### TASK DIRECTIONS
Given the entries that follow, write out exactly the lines starting at the one containing "(∀ f g, r = Ok" and ending at the one containing "(** The calls", both ends included, and only those.

Saved entries:
◇ ◇ ◇ ◇ ◇

(* ===== verification/Memory.v ===== *)
(** * Memory: addresses, frames and pages

    The types of [kernel_api/src/memory/mod.rs] and the arithmetic of
    [kernel_api/src/memory/type_ops.rs].  [Phys] holds [PhysicalAddress] and
    [Frame], [Virt] holds [VirtualAddress] and [Page]; an alignment is a const
    generic of the source and an argument here.  Every operation that the source
    can make panic returns an [outcome]. *)

From stdpp Require Import base gmap list numbers option.
From S2P Require Import Prelude.

Open Scope Z_scope.

Definition PAGE_SIZE : Z := 4096.
Definition PAGE_MAP_OFFSET : Z := 0xffff800000000000.

(** [AllocError], the error of every allocator. *)
Inductive AllocError := AllocErr.

#[global] Instance AllocError_eq_dec : EqDecision AllocError.
Proof. solve_decision. Defined.

(** ** Virtual addresses and pages *)

Record VirtualAddress := mkVA { va_addr : Z }.
Record Page := mkPage { page_base : VirtualAddress }.

#[global] Instance VirtualAddress_eq_dec : EqDecision VirtualAddress.
Proof. solve_decision. Defined.
#[global] Instance Page_eq_dec : EqDecision Page.
Proof. solve_decision. Defined.

(** ** Physical addresses and frames *)

Record PhysicalAddress := mkPA { pa_addr : Z }.
Record Frame := mkFrame { frame_base : PhysicalAddress }.

#[global] Instance PhysicalAddress_eq_dec : EqDecision PhysicalAddress.
Proof. solve_decision. Defined.
#[global] Instance Frame_eq_dec : EqDecision Frame.
Proof. solve_decision. Defined.

(** The address a frame starts at. *)
Definition frame_addr (f : Frame) : Z := pa_addr (frame_base f).
Definition page_addr (p : Page) : Z := va_addr (page_base p).

(** The frame and the page at an address. *)
Abbreviation frame_at a := (mkFrame (mkPA a)).
Abbreviation page_at a := (mkPage (mkVA a)).

(** [isize] multiplication and negation. *)
Definition isize_mul (a b : Z) : outcome Z :=
  if (- 2 ^ 63 <=? a * b) && (a * b <? 2 ^ 63) then Ret (a * b) else Panic ArithmeticOverflow.

Definition isize_neg (a : Z) : outcome Z :=
  if a =? - 2 ^ 63 then Panic ArithmeticOverflow else Ret (- a).

(** [usize::checked_add_signed(..).expect(..)]. *)
Definition checked_add_signed (a rhs : Z) : outcome Z :=
  let s := a + rhs in
  if (0 <=? s) && (s <=? usize_max) then Ret s else Panic UnwrapFailed.

Module Phys.

(** [PhysicalAddress::align_down], also [align_down_runtime]. *)
Definition align_down (align : Z) (a : PhysicalAddress) : outcome PhysicalAddress :=
  m ← usize_sub align 1;
  Ret (mkPA (Z.land (pa_addr a) (usize_not m))).

(** [PhysicalAddress::align_up], also [align_up_runtime]. *)
Definition align_up (align : Z) (a : PhysicalAddress) : outcome PhysicalAddress :=
  s ← usize_add (pa_addr a) align;
  s ← usize_sub s 1;
  align_down align (mkPA s).

(** [PhysicalAddress::new]: panics when the address is not aligned. *)
Definition new (align a : Z) : outcome PhysicalAddress :=
  aligned ← align_down align (mkPA a);
  if pa_addr aligned =? a then Ret aligned else Panic AssertionFailed.

(** [PhysicalAddress::to_virtual]. *)
Definition to_virtual (a : PhysicalAddress) : outcome VirtualAddress :=
  s ← usize_add (pa_addr a) PAGE_MAP_OFFSET; Ret (mkVA s).

(** [Add<usize>] and [Sub<usize>] for [PhysicalAddress]. *)
Definition add (a : PhysicalAddress) (rhs : Z) : outcome PhysicalAddress :=
  s ← usize_add (pa_addr a) rhs; Ret (mkPA s).

Definition sub (a : PhysicalAddress) (rhs : Z) : outcome PhysicalAddress :=
  s ← usize_sub (pa_addr a) rhs; Ret (mkPA s).

(** [Sub<PhysicalAddress> for PhysicalAddress]. *)
Definition diff (a b : PhysicalAddress) : outcome Z := usize_sub (pa_addr a) (pa_addr b).

(** [Add<isize>], and [Sub<isize>] which negates its argument first. *)
Definition add_signed (a : PhysicalAddress) (rhs : Z) : outcome PhysicalAddress :=
  s ← checked_add_signed (pa_addr a) rhs; Ret (mkPA s).

Definition sub_signed (a : PhysicalAddress) (rhs : Z) : outcome PhysicalAddress :=
  n ← isize_neg rhs; add_signed a n.

End Phys.

Module FrameOps.

(** [Frame::to_page], via the physical page map region. *)
Definition to_page (f : Frame) : outcome Page :=
  v ← Phys.to_virtual (frame_base f); Ret (mkPage v).

(** [Frame::zero]. *)
Definition zero : outcome Frame :=
  b ← Phys.new PAGE_SIZE 0; Ret (mkFrame b).

(** [Frame::checked_sub]. *)
Definition checked_sub (f : Frame) (rhs : Z) : outcome (option Frame) :=
  bytes ← usize_mul rhs PAGE_SIZE;
  match Prelude.checked_sub (frame_addr f) bytes with
  | Some a => b ← Phys.new PAGE_SIZE a; Ret (Some (mkFrame b))
  | None => Ret None
  end.

(** [Frame::start] and [Frame::end]. *)
Definition start (f : Frame) : PhysicalAddress := frame_base f.
(* ===== verification/Allocator.v ===== *)
(** * Allocator: the [BackingAllocator] interface

    The trait of [kernel_api/src/memory/allocator.rs].  [BackingAllocator] is the
    record of its required operations over an allocator state, the provided
    methods are definitions over that record, and [LawfulAllocator] is the
    contract clients rely on: an allocation hands out frames that were free, frees
    and takes nothing else, and never panics.  [Bitmap] discharges the contract;
    [Paging] and [Mapping] are proved against it. *)

From stdpp Require Import base gmap list numbers option.
From S2P Require Import Prelude Memory.

Open Scope Z_scope.

(** [SpecificLocation]; alignments are [NonZeroU32]s. *)
Inductive SpecificLocation :=
  | Aligned (alignment : Z)
  | At (f : Frame)
  | Below (location : Frame) (with_alignment : Z).

(** [Location]. *)
Inductive Location :=
  | Any
  | Specific (l : SpecificLocation).

(** [ZeroAllocError]. *)
Inductive ZeroAllocError :=
  | ZeroAllocErr
  | Uninit (f : Frame).

(** [AllocationMeta] and [Config]: frame ranges are pairs of frames. *)
Record AllocationMeta := mkMeta { region : Frame * Frame }.
Record Config := mkConfig { allocation_range : Frame * Frame; regions : list (Frame * Frame) }.

(** The required methods of the trait, on a state [S]. *)
Class BackingAllocator (S : Type) := {
  allocate_contiguous : S → Z → outcome (result Frame AllocError * S);
  deallocate_contiguous : S → Frame → Z → outcome S;
  allocate_at : S → Z → SpecificLocation → outcome (result Frame AllocError * S)
}.

Section Provided.
Context {S : Type} `{BackingAllocator S}.

(** [BackingAllocator::allocate]: the range of the frames allocated. *)
Definition allocate (s : S) (frame_count : Z) :
    outcome (result (Frame * Frame) AllocError * S) :=
  '(r, s) ← allocate_contiguous s frame_count;
  match r with
  | Ok base => e ← FrameOps.add base frame_count; Ret (Ok (base, e), s)
  | Err e => Ret (Err e, s)
  end.

(** [BackingAllocator::allocate_one]. *)
Definition allocate_one (s : S) : outcome (result Frame AllocError * S) :=
  '(r, s) ← allocate s 1;
  match r with
  | Ok (b, e) => f ← expect (head (FrameOps.range b e)); Ret (Ok f, s)
  | Err e => Ret (Err e, s)
  end.

(** [BackingAllocator::try_allocate_zeroed]: the provided method never has a
    prezeroed buffer. *)
Definition try_allocate_zeroed (s : S) (frame_count : Z) :
    outcome (result Frame ZeroAllocError * S) :=
  '(r, s) ← allocate_contiguous s frame_count;
  match r with
  | Ok f => Ret (Err (Uninit f), s)
  | Err _ => Ret (Err ZeroAllocErr, s)
  end.

End Provided.

(** The [n] frames from [f] on. *)
Definition in_run (f : Frame) (n : Z) (g : Frame) : Prop :=
  ∃ i, 0 ≤ i < n ∧ g = frame_at (frame_addr f + i * PAGE_SIZE).

Lemma in_run_alt f n g :
  in_run f n g ↔ 0 ≤ frame_addr g - frame_addr f < n * PAGE_SIZE ∧ (frame_addr g - frame_addr f) mod PAGE_SIZE = 0.
Proof.
  unfold in_run. split.
  - intros (i & Hi & ->). change (frame_addr (frame_at ?x)) with x.
    replace (frame_addr f + i * PAGE_SIZE - frame_addr f) with (i * PAGE_SIZE) by lia.
    split; [unfold PAGE_SIZE; lia|by apply Z.mod_mul].
  - intros [Hr Hm]. exists ((frame_addr g - frame_addr f) / PAGE_SIZE).
    unfold PAGE_SIZE in *. split; [Z.div_mod_to_equations; lia|]. apply frame_addr_inj.
    change (frame_addr (frame_at ?x)) with x. Z.div_mod_to_equations. lia.
Qed.

#[global] Instance in_run_dec f n g : Decision (in_run f n g).
Proof.
  refine (cast_if (decide (0 ≤ frame_addr g - frame_addr f < n * PAGE_SIZE ∧
    (frame_addr g - frame_addr f) mod PAGE_SIZE = 0))); by rewrite in_run_alt.
Defined.

(** The contract of an allocator.  [alloc_free s f] says that [f] can still be
    handed out. *)
Class LawfulAllocator (S : Type) `{BackingAllocator S} := {
  alloc_inv : S → Prop;
  alloc_free : S → Frame → Prop;
  alloc_contiguous_law s n : alloc_inv s → 0 < n ≤ usize_max →
    ∃ r s', allocate_contiguous s n = Ret (r, s') ∧ alloc_inv s' ∧
    match r with
    | Ok f => wf_frame f ∧ frame_addr f + n * PAGE_SIZE ≤ usize_max ∧
        (∀ g, in_run f n g → alloc_free s g) ∧
        (∀ g, alloc_free s' g ↔ alloc_free s g ∧ ¬ in_run f n g)
    | Err _ => ∀ g, alloc_free s' g ↔ alloc_free s g
    end
}.

Section Laws.
Context {S : Type} `{LawfulAllocator S}.

Lemma in_run_one f g : in_run f 1 g ↔ g = f.
Proof.
  unfold in_run. split.
  - intros (i & Hi & ->). assert (i = 0) as -> by lia. apply frame_addr_inj. cbn. lia.
  - intros ->. exists 0. split; [lia|]. apply frame_addr_inj. cbn. lia.
Qed.

(** [allocate_one] inherits the contract of [allocate_contiguous]. *)
Lemma allocate_one_law (s : S) :
  alloc_inv s → ∃ r s', allocate_one s = Ret (r, s') ∧ alloc_inv s' ∧
  match r with
  | Ok f => wf_frame f ∧ alloc_free s f ∧ ∀ g, alloc_free s' g ↔ alloc_free s g ∧ g ≠ f
  | Err _ => ∀ g, alloc_free s' g ↔ alloc_free s g
  end.
Proof.
  intros Hinv. destruct (alloc_contiguous_law s 1 Hinv) as (r & s' & Hal & Hinv' & Hr); [lia|].
  unfold allocate_one, allocate. rewrite Hal. simpl.
  destruct r as [f|e]; simpl; [|by eauto 6].
  destruct Hr as (Hwf & Hb & Hfree & Hfree'). pose proof Hwf as [[Hlo _] _].
  rewrite frame_add_ok by lia. simpl. rewrite range_seq by lia. simpl.
  exists (Ok f), s'. rewrite Z.mul_0_r, Z.add_0_r, frame_eta. split_and!; try done.
  - apply Hfree. by apply in_run_one.
  - intros g. by rewrite Hfree', in_run_one.
Qed.

End Laws.

(** ** Allocators that take frames back *)

(** [alloc_managed s f]: the allocator keeps a state for [f]. *)
Class ReclaimingAllocator (S : Type) `{LawfulAllocator S} := {
  alloc_managed : S → Frame → Prop;
  alloc_managed_law s n r s' : alloc_inv s → 0 < n ≤ usize_max →
    allocate_contiguous s n = Ret (r, s') →
    (∀ g, alloc_managed s' g ↔ alloc_managed s g) ∧
    (∀ f g, r = Ok f → in_run f n g → alloc_managed s g);
  dealloc_contiguous_law s f n : alloc_inv s → 0 < n ≤ usize_max →
    (∀ g, in_run f n g → alloc_managed s g) →
    ∃ s', deallocate_contiguous s f n = Ret s' ∧ alloc_inv s' ∧
      (∀ g, alloc_managed s' g ↔ alloc_managed s g) ∧
      (∀ g, alloc_free s' g ↔ alloc_free s g ∨ in_run f n g)
}.

(** *** A client and the runs it holds *)

Section Client.
Context {S : Type} `{ReclaimingAllocator S}.

(** The calls of a client that frees what it was given, and only that. *)
Inductive client_step : S * list (Frame * Z) → S * list (Frame * Z) → Prop :=
  | client_alloc s held n f s' : 0 < n ≤ usize_max →
      allocate_contiguous s n = Ret (Ok f, s') → client_step (s, held) (s', (f, n) :: held)
  | client_refused s held n e s' : 0 < n ≤ usize_max →
      allocate_contiguous s n = Ret (Err e, s') → client_step (s, held) (s', held)
  | client_free s held1 f n held2 s' :
      deallocate_contiguous s f n = Ret s' →
      client_step (s, held1 ++ (f, n) :: held2) (s', held1 ++ held2).

Definition disjoint_runs (p q : Frame * Z) : Prop := ∀ g, ¬ (in_run p.1 p.2 g ∧ in_run q.1 q.2 g).

Definition held_run (s : S) (p : Frame * Z) : Prop :=
  0 < p.2 ≤ usize_max ∧ ∀ g, in_run p.1 p.2 g → alloc_managed s g ∧ ¬ alloc_free s g.

Definition client_inv (c : S * list (Frame * Z)) : Prop :=
  alloc_inv c.1 ∧ Forall (held_run c.1) c.2 ∧ ForallOrdPairs disjoint_runs c.2.

#[global] Instance disjoint_runs_symm : Symmetric disjoint_runs.
Proof. intros p q Hpq g [??]. by apply (Hpq g). Qed.

Lemma ordpairs_middle {A} (R : A → A → Prop) `{!Symmetric R} l1 x l2 :
  ForallOrdPairs R (l1 ++ x :: l2) ↔ Forall (R x) (l1 ++ l2) ∧ ForallOrdPairs R (l1 ++ l2).
Proof.
  induction l1 as [|y l1 IH]; simpl.
  - split; [by inversion 1 | intros []; by constructor].
  - rewrite Forall_cons_iff. split.
    + inversion_clear 1 as [|? ? Hy Hr]. apply IH in Hr as [??].
      rewrite Forall_app, Forall_cons_iff in Hy. destruct Hy as (? & ? & ?).
      split_and!; [by symmetry|done|]. constructor; [by rewrite Forall_app|done].
    + intros ((? & ?) & Hr). inversion_clear Hr as [|? ? Hy Hr'].
      rewrite Forall_app in Hy. destruct Hy. constructor; [|by apply IH].
      rewrite Forall_app, Forall_cons_iff. split_and!; [done|by symmetry|done].
Qed.

Lemma client_step_inv c c' : client_step c c' → client_inv c → client_inv c'.
Proof.
  intros [s held n f s' Hn Ha|s held n e s' Hn Ha|s held1 f n held2 s' Hd] (Hi & Hh & Hp); simpl in *.
  - destruct (alloc_managed_law s n _ _ Hi Hn Ha) as [Hm Hmf].
    destruct (alloc_contiguous_law s n Hi Hn) as (r & s2 & Ha2 & Hi' & Hr).
    rewrite Ha in Ha2. injection Ha2 as <- <-. destruct Hr as (_ & _ & Hwas & Hnow).
    split_and!; simpl; [done | |].
    + constructor; [split; [done|]; intros g Hg; rewrite Hm, Hnow; naive_solver|].
      eapply Forall_impl; [|exact Hh]. intros p [Hpn Hp']. split; [done|].
      intros g Hg%Hp'. rewrite Hm, Hnow. naive_solver.
    + constructor; [|done]. eapply Forall_impl; [|exact Hh].
      intros p [_ Hp'] g [Hg1%Hwas Hg2%Hp']. naive_solver.
  - destruct (alloc_managed_law s n _ _ Hi Hn Ha) as [Hm _].
    destruct (alloc_contiguous_law s n Hi Hn) as (r & s2 & Ha2 & Hi' & Hr).
    rewrite Ha in Ha2. injection Ha2 as <- <-. split_and!; simpl; [done | |done].
    eapply Forall_impl; [|exact Hh]. intros p [Hpn Hp']. split; [done|].
    intros g Hg%Hp'. by rewrite Hm, Hr.
  - rewrite Forall_app, Forall_cons_iff in Hh. destruct Hh as (Hh1 & [Hn Hf] & Hh2).
    apply ordpairs_middle in Hp as [Hdis Hp]; [|apply _].
    destruct (dealloc_contiguous_law s f n Hi Hn) as (s2 & Hd2 & Hi' & Hm & Hfr); [naive_solver|].
    rewrite Hd in Hd2. injection Hd2 as <-. split_and!; simpl; [done| |done].
    assert (Forall (held_run s) (held1 ++ held2)) as Hh by by rewrite Forall_app.
    rewrite Forall_forall in Hh, Hdis |- *. intros p Hin.
    destruct (Hh p Hin) as [Hpn Hp']. pose proof (Hdis p Hin) as Hdp. split; [done|]. intros g Hg. rewrite Hm, Hfr.
    specialize (Hp' g Hg). specialize (Hdp g). naive_solver.
Qed.

Lemma client_steps_inv s c :
  alloc_inv s → rtc client_step (s, []) c → client_inv c.
Proof.
  intros Hi Hsteps. assert (client_inv (s, [])) as Hc by (split_and!; simpl; [done|constructor..]).
  clear Hi. revert Hc. induction Hsteps; eauto using client_step_inv.
Qed.

End Client.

◇ ◇ ◇ ◇ ◇

### EXERCISE RESPONSE
    (∀ f g, r = Ok f → in_run f n g → alloc_managed s g);
  dealloc_contiguous_law s f n : alloc_inv s → 0 < n ≤ usize_max →
    (∀ g, in_run f n g → alloc_managed s g) →
    ∃ s', deallocate_contiguous s f n = Ret s' ∧ alloc_inv s' ∧
      (∀ g, alloc_managed s' g ↔ alloc_managed s g) ∧
      (∀ g, alloc_free s' g ↔ alloc_free s g ∨ in_run f n g)
}.

(** *** A client and the runs it holds *)

Section Client.
Context {S : Type} `{ReclaimingAllocator S}.

(** The calls of a client that frees what it was given, and only that. *)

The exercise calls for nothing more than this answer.